#### Data for processing ####

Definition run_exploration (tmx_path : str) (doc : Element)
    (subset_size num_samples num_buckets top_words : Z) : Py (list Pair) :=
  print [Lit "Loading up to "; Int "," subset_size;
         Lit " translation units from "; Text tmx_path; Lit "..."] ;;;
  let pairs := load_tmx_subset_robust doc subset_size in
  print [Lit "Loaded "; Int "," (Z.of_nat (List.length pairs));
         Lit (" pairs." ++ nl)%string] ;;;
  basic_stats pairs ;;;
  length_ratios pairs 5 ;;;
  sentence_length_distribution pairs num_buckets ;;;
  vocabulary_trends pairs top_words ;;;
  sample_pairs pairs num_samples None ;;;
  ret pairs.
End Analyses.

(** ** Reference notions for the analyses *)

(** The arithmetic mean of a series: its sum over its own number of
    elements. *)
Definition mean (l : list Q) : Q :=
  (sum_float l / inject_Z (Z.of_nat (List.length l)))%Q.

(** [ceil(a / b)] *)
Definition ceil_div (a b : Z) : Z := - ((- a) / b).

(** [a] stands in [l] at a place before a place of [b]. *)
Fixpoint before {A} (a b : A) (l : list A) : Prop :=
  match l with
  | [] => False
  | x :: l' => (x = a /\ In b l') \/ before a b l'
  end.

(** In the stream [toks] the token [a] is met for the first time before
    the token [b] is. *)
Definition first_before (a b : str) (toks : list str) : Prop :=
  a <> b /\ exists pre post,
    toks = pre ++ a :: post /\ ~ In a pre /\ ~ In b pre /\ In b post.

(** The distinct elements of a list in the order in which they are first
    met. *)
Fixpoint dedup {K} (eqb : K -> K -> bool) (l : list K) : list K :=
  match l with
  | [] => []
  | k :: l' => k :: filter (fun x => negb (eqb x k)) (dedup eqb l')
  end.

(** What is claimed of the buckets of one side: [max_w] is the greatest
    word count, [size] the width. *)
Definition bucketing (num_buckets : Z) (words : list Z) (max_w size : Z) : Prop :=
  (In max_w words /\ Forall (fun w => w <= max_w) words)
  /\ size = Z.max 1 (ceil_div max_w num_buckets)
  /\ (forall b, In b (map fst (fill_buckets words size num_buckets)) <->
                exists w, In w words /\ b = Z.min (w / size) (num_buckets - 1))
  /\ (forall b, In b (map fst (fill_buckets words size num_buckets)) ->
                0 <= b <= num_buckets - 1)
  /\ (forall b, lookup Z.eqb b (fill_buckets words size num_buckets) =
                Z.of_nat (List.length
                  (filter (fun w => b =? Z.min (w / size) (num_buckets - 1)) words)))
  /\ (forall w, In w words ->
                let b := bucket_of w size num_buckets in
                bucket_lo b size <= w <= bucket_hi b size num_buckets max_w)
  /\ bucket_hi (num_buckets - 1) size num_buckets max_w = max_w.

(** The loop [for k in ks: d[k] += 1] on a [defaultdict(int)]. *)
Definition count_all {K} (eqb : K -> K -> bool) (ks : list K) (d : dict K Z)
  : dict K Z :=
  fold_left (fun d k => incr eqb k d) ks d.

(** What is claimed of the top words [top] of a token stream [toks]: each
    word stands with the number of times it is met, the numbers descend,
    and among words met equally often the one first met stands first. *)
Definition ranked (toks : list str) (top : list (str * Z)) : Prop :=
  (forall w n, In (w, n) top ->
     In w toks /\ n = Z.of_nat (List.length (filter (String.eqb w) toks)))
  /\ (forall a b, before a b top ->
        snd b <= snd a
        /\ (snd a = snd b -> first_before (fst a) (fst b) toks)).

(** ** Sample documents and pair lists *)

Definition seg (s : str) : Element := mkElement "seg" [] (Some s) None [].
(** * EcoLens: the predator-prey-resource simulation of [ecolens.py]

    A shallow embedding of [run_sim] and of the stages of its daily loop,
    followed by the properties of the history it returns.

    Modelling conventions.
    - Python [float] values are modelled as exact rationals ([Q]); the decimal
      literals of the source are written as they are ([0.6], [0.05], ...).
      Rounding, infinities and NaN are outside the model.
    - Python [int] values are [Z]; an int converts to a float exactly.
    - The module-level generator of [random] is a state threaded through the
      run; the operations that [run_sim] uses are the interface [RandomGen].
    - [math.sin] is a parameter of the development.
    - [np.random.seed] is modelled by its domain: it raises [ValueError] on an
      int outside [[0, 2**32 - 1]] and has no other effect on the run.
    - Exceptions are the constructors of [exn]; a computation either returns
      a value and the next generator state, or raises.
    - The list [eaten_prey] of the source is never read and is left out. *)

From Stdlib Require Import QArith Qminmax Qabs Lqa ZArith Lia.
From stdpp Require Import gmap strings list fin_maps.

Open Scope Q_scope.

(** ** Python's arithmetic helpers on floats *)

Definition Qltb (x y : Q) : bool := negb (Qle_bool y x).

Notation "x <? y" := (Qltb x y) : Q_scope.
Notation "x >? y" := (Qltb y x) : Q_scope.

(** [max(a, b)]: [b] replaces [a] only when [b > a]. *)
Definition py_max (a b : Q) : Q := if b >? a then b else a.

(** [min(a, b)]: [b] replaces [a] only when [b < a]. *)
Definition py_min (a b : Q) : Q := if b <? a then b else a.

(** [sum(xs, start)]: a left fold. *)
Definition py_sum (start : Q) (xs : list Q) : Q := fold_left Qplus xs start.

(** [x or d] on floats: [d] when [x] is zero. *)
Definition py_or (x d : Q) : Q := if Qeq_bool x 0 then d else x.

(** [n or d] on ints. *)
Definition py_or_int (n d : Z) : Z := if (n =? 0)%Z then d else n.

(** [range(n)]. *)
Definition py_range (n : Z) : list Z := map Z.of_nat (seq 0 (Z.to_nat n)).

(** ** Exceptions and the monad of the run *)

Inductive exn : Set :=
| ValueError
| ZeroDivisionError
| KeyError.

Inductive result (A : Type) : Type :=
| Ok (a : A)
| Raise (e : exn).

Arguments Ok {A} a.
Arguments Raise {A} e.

####
#### Data for processing ####

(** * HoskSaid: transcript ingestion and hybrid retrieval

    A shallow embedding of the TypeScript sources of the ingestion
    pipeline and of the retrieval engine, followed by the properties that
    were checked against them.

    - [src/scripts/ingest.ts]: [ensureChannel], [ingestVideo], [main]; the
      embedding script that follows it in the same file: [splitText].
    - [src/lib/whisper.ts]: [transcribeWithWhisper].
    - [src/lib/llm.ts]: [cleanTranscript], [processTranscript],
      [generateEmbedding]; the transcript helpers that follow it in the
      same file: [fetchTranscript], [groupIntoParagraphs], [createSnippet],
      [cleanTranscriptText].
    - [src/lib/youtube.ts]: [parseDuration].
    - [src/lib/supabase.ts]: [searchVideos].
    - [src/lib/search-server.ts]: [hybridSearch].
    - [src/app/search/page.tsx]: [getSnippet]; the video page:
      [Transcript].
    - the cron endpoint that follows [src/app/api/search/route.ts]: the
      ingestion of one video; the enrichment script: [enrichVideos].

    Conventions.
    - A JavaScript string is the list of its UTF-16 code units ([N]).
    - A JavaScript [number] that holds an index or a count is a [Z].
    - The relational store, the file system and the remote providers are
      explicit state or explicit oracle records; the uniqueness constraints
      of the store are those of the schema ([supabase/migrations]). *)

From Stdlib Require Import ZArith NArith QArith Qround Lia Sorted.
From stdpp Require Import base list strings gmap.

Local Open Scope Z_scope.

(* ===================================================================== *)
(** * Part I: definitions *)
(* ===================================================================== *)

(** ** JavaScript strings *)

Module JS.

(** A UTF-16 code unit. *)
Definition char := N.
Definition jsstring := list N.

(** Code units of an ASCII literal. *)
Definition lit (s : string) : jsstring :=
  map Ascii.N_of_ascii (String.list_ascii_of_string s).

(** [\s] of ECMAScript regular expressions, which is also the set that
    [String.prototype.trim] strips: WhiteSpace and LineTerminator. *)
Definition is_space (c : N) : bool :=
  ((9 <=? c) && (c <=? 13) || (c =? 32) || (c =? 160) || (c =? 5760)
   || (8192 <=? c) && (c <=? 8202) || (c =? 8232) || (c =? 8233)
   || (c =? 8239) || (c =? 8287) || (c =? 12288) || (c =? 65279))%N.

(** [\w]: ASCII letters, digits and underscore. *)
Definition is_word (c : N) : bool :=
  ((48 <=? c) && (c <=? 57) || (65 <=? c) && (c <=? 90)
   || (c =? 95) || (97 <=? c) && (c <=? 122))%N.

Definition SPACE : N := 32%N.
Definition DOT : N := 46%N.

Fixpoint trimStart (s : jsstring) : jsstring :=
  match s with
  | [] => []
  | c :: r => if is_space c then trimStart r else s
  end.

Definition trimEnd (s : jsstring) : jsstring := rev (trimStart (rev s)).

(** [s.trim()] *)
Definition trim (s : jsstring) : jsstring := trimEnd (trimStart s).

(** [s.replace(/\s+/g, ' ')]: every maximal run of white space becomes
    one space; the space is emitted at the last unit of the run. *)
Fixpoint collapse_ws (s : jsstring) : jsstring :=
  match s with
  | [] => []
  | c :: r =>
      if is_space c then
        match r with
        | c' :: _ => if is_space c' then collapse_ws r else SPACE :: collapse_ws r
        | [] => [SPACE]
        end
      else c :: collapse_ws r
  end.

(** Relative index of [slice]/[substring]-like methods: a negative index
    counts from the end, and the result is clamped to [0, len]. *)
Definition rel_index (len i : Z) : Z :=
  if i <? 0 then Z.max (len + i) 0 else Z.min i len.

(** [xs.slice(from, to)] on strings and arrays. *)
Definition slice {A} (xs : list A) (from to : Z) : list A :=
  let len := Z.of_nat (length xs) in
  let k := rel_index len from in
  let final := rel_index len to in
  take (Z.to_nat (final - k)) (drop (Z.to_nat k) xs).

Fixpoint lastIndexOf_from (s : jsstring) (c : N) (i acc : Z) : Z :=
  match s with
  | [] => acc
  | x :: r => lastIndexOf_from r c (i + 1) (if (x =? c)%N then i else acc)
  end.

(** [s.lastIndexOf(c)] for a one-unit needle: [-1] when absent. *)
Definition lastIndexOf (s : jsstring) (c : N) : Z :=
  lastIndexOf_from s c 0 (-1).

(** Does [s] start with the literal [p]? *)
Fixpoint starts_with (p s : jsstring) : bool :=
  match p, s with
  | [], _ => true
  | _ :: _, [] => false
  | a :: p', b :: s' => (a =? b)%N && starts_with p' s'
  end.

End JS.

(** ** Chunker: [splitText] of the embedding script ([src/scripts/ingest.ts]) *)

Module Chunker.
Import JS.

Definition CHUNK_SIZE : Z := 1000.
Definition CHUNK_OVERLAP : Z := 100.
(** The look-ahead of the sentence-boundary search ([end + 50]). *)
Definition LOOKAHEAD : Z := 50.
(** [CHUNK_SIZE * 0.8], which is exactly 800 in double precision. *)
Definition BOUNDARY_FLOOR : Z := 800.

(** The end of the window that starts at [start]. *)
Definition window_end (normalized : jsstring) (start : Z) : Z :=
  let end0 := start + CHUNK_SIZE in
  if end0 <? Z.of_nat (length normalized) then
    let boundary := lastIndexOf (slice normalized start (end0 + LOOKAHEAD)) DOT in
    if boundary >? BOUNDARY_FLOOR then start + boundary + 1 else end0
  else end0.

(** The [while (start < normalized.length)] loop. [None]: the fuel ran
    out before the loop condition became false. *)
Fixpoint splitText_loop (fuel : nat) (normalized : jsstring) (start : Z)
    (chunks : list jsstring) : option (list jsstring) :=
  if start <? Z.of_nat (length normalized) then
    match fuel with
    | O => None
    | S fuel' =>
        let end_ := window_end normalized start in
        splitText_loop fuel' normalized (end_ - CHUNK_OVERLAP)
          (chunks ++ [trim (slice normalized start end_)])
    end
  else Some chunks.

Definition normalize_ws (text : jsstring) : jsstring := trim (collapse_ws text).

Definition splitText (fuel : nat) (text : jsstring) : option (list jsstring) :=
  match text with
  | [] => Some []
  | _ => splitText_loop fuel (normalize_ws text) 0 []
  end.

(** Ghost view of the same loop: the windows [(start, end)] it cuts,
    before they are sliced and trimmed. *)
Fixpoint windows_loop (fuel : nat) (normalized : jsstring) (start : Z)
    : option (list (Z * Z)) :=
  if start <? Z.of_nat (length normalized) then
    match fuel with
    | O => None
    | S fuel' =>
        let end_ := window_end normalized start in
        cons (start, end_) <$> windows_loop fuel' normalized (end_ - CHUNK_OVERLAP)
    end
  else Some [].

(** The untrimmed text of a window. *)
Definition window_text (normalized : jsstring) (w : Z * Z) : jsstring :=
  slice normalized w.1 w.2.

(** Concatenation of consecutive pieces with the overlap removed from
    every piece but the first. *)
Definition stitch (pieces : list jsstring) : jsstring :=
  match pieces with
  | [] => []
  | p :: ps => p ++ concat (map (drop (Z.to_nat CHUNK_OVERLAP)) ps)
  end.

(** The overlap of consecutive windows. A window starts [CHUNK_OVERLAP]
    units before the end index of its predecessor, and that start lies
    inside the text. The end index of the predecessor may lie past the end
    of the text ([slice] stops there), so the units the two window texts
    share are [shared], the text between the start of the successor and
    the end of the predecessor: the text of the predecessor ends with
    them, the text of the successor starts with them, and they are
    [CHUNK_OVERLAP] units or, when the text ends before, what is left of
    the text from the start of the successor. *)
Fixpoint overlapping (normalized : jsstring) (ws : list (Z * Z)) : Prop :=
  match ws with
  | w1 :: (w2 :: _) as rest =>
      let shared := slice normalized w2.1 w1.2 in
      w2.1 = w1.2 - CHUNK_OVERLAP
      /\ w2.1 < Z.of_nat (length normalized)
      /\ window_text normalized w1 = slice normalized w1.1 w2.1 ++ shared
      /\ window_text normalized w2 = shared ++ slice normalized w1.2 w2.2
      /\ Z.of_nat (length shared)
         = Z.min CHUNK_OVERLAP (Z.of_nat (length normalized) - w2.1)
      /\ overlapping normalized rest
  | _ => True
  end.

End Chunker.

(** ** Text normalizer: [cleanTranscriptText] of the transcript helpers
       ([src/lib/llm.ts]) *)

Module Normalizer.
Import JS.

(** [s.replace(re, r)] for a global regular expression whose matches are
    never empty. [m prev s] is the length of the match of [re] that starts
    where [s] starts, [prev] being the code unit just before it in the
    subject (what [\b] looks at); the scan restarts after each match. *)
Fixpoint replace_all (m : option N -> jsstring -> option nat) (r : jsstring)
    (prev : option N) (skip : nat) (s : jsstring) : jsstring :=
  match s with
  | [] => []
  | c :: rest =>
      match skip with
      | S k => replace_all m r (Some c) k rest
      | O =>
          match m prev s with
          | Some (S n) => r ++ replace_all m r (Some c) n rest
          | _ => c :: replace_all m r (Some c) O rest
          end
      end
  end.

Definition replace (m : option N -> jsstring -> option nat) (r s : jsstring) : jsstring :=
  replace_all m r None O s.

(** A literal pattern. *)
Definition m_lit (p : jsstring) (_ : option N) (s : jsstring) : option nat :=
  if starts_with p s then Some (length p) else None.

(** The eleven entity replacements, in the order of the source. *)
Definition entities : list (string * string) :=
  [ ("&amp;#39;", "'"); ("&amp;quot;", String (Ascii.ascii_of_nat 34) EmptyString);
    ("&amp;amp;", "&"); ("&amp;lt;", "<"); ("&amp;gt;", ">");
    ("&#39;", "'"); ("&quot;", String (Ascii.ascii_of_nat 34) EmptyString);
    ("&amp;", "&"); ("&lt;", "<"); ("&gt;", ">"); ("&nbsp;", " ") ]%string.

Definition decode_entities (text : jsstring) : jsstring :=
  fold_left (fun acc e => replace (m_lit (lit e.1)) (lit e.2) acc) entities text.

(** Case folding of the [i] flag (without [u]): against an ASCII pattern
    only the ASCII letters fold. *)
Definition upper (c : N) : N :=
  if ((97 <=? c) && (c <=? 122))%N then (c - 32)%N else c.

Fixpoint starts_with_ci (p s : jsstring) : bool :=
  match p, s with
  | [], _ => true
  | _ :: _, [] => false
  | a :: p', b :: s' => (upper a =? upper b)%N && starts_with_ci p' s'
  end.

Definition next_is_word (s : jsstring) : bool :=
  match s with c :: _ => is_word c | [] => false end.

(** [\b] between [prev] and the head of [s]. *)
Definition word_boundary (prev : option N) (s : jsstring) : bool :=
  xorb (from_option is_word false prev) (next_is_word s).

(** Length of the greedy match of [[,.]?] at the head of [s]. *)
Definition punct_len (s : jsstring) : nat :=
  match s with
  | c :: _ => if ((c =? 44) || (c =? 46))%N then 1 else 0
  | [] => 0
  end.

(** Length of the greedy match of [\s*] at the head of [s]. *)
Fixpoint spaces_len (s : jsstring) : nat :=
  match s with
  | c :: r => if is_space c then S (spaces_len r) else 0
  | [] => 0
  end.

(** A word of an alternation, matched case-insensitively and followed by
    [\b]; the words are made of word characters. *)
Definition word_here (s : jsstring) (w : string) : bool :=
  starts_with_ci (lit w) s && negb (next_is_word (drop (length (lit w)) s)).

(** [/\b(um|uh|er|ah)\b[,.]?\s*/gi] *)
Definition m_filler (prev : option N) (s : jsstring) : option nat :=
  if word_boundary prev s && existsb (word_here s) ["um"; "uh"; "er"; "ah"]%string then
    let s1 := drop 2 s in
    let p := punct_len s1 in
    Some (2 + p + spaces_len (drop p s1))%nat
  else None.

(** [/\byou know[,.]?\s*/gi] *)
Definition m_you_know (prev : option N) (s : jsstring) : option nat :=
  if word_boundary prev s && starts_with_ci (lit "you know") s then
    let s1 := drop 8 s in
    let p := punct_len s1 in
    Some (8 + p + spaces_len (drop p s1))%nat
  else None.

####

**Work instructions**
The required output is a copy of each line in the records where the string "Import" occurs.

**Task solution**
From Stdlib Require Import QArith Qminmax Qabs Lqa ZArith Lia.
From stdpp Require Import gmap strings list fin_maps.
From Stdlib Require Import ZArith NArith QArith Qround Lia Sorted.
From stdpp Require Import base list strings gmap.
Import JS.
Import JS.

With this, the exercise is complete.